Gone too soon

June 4, 2024 to December 2024

Des pavots violets faits de papier avec des noms et des messages écrits par des membres de la communauté ou de la famille de personne décédées après avoir consommé des drogues empoisonnées. Partially obscured.

MCDP, Linsday Affleck

Event details

Cost:
This space is free to access.
Location:
The Forks North Portage Partnership Classroom Lobby
Schedule:

June 4, 2024 to December 2024

Gone too soon will be open to the public starting June 4, 2024, in the Community Corridor at the Canadian Museum for Human Rights.

The Community Corridor is located in The Forks North Portage Partnership Classroom Lobby on the Main Level and can be viewed free of charge during the Museum’s hours of operation.

Arlene Last‐Kolb and Janis Gillam, two mothers who lost their children, explain the significance of Gone Too Soon.

This work honours those gone too soon from a poisoned drug supply.

On the poppy petals, you will find messages written by community to their loved ones. They were made at a national harm reduction conference in November 2022 held in Manitoba, with more created in April 2024 at the Annual Planning Meeting for the Winnipeg Harm Reduction Network.

The poppies have been placed in the form of a flowing river. This river of poppies represents the many thousands of people who have died too soon.

From 2016 to 2023, 42,494 individuals are known to have died from opioid toxicity deaths in Canada. Their rights to life and security of person were not protected.

People who use drugs are entitled to basic human rights and dignity. Substance use is a public health matter, not a moral failing. However, stigmatization, inadequate access to healthcare and systemic mistreatment persist. Advocacy for proven harm reduction methods, like safe supply initiatives and decriminalization, is imperative. Preventable deaths continue to rise in Canada, highlighting government inaction.

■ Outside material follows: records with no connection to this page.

Record AgentMemoryEntry : Type := mkMemory {
  mo_ID : string;
  mo_TenantID : string;
  mo_AgentID : string;
  mo_SourceKind : string;
  mo_Content : string;
  mo_Vector : list float64;
  mo_CreatedAt : Time;
  mo_TraceID : string;
  mo_PrincipalID : string;
  mo_RunID : string;
  mo_WorkflowID : string;
  mo_NodeID : string;
  mo_Attempt : Z;
  mo_ArtifactID : string;
  mo_StateVersion : Z;
  mo_Labels : gmap string string
}.
Record AgentMemoryWriteRequest : Type := mkMemoryWrite {
  mq_AgentID : string;
  mq_SourceKind : string;
  mq_Content : string;
  mq_RunID : string;
  mq_ArtifactID : string;
  mq_StateVersion : Z;
  mq_Labels : gmap string string
}.
Record AgentMemorySearchRequest : Type := mkMemorySearch {
  ms_AgentID : string;
  ms_Query : string;
  ms_Limit : Z;
  ms_MinScore : float64;
  ms_CreatedBefore : Time
}.
Record AgentMemorySearchResult : Type := mkMemoryResult { mr_Score : float64; mr_Entry : AgentMemoryEntry }.

(** ** Embeddings *)
Definition tokenChar (a : ascii) : bool :=
  let n := nat_of_ascii a in
  ((97 <=? n) && (n <=? 122) || (48 <=? n) && (n <=? 57) || (n =? 95))%nat.
(** [strings.FieldsFunc] for a separator that every byte outside of ASCII is: the maximal runs of
    other bytes, [cur] being the one in progress. *)
Fixpoint fieldsFrom (cur : list ascii) (l : list ascii) : list string :=
  match l with
  | [] => if decide (cur = []) then [] else [unchars cur]
  | a :: l => if tokenChar a then fieldsFrom (cur ++ [a]) l
              else if decide (cur = []) then fieldsFrom [] l else unchars cur :: fieldsFrom [] l
  end.
Definition semanticTokens (text : string) : list string :=
  filter (fun token => (2 <=? zlen (chars token)) = true) (TrimSpace <$> fieldsFrom [] (chars (ToLower text))).

(** [hash/fnv], 64 bits, variant 1a. *)
Definition fnv64a (b : bytes) : Z :=
  foldl (fun h c => (Z.lxor h (Z.of_N (Byte.to_N c)) * 1099511628211) mod 2 ^ 64) 14695981039346656037 b.

Definition fsqrt (x : float64) : float64 := SFsqrt 53 1024 x.
Definition normalizeVector (vector : list float64) : list float64 :=
  let sumSquares := foldl (fun sum value => fadd sum (fmul value value)) fzero vector in
  if feqb sumSquares fzero then vector
  else let norm := fsqrt sumSquares in (fun value => fdiv value norm) <$> vector.
Definition countToken (dims : Z) (vector : list float64) (token : string) : list float64 :=
  let sum := fnv64a (fromString token) in
  let sign := if Z.testbit sum 63 then SFopp fone else fone in
  alter (fun value => fadd value sign) (Z.to_nat (sum mod dims)) vector.
Definition Embed (dims : Z) (text : string) : list float64 :=
  let vector := replicate (Z.to_nat dims) fzero in
  let tokens := semanticTokens text in
  if decide (tokens = []) then vector
  else normalizeVector (foldl (countToken dims) vector tokens).
(** [newHashedTextEmbedder]: an embedder is its number of dimensions. *)
Definition newHashedTextEmbedder (dims : Z) : Z := if dims <? 16 then agentMemoryVectorDims else dims.
Definition memoryEmbedder : Z := newHashedTextEmbedder agentMemoryVectorDims.

Definition cosineSimilarity (a b : list float64) : float64 :=
  if decide (a = [] \/ b = []) then fzero
  else
    let '(a, b) := if zlen b <? zlen a then (b, a) else (a, b) in
    foldl (fun dot xy => fadd dot (fmul xy.1 xy.2)) fzero (zip a b).

(** ** Names and keys *)
Definition agentMemoryKeyPart (v : string) : string := PathEscape (TrimSpace v).
Definition agentMemoryIndexKey (tenantID agentID : string) : string :=
  "agent_memory/index/" +:+ agentMemoryKeyPart tenantID +:+ "/" +:+ agentMemoryKeyPart agentID.
Definition agentMemoryEntryKey (tenantID agentID memoryID : string) : string :=
  "agent_memory/entries/" +:+ agentMemoryKeyPart tenantID +:+ "/" +:+ agentMemoryKeyPart agentID +:+ "/" +:+
  agentMemoryKeyPart memoryID.
(** [^[a-zA-Z0-9._:-]+$] *)
Definition memoryIDChar (a : ascii) : bool :=
  let n := nat_of_ascii a in
  ((97 <=? n) && (n <=? 122) || (65 <=? n) && (n <=? 90) || (48 <=? n) && (n <=? 57) ||
   (n =? 46) || (n =? 95) || (n =? 58) || (n =? 45))%nat.
Definition agentMemoryIDRe (s : string) : bool := negb (bool_decide (s = "")) && forallb memoryIDChar (chars s).
Definition normalizeMemoryID (memoryID : string) : string + error :=
  let memoryID := TrimSpace memoryID in
  if decide (memoryID = "") then inr (wrapf ErrAgentMemoryAccessDenied "memory id is required")
  else if negb (agentMemoryIDRe memoryID)
  then inr (wrapf ErrAgentMemoryAccessDenied
              ("memory id " +:+ Quote memoryID +:+ " must match ^[a-zA-Z0-9._:-]+$"))
  else inl memoryID.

This river of poppies is not just a tribute to those who are gone too soon. It sends a clear message to governments and policy makers that we must have a safe supply for everyone. These deaths are preventable, and our loved ones deserved better.

Their memory endures, guiding our path forward.

THEY ARE MISSED.

About the creators 

Arlene Last‐ Kolb

Arlene Last‐Kolb is a mother and activist. She co‐founded Overdose Awareness Manitoba and is currently an advocate for Moms Stop the Harm. 

On July 18, 2014, Arlene’s son Jessie died from fentanyl overdose poisoning. Jessie was only 24. All of her hopes and dreams for a beautiful son were gone and her life took on a very different path. 

Following her son’s death, Arlene’s life became about fighting for her son’s rights and soon, for every person’s human rights as hundreds more loved ones died in Manitoba. 

Arlene advocates for the rights of people who use or try drugs to have a safer supply to help prevent toxic street supply‐induced overdose deaths. 

How many more must die? What is an unacceptable number? 

For a mother, it is one. 

Janis Gillam

Janis Gillam’s daughter Phoebe died on July 26, 2020 from fentanyl poisoning. She was only 31 years old. 

From that moment, Janis lived every parent’s worst nightmare, the death of a child. In the aftermath, she began advocating for safe supply, harm reduction and to end stigma surrounding substance use. Janis fights for the end of judgement, shame, punishment and denial of human rights for those living with addictions. This is what Phoebe needed, wanted and deserved. Janis believes we need to act today so that people do not die tomorrow.

Today, Janis and her husband Peter are raising their grandson Jaxon. He is the last gift Phoebe gave them; a beautiful reminder that she once lived.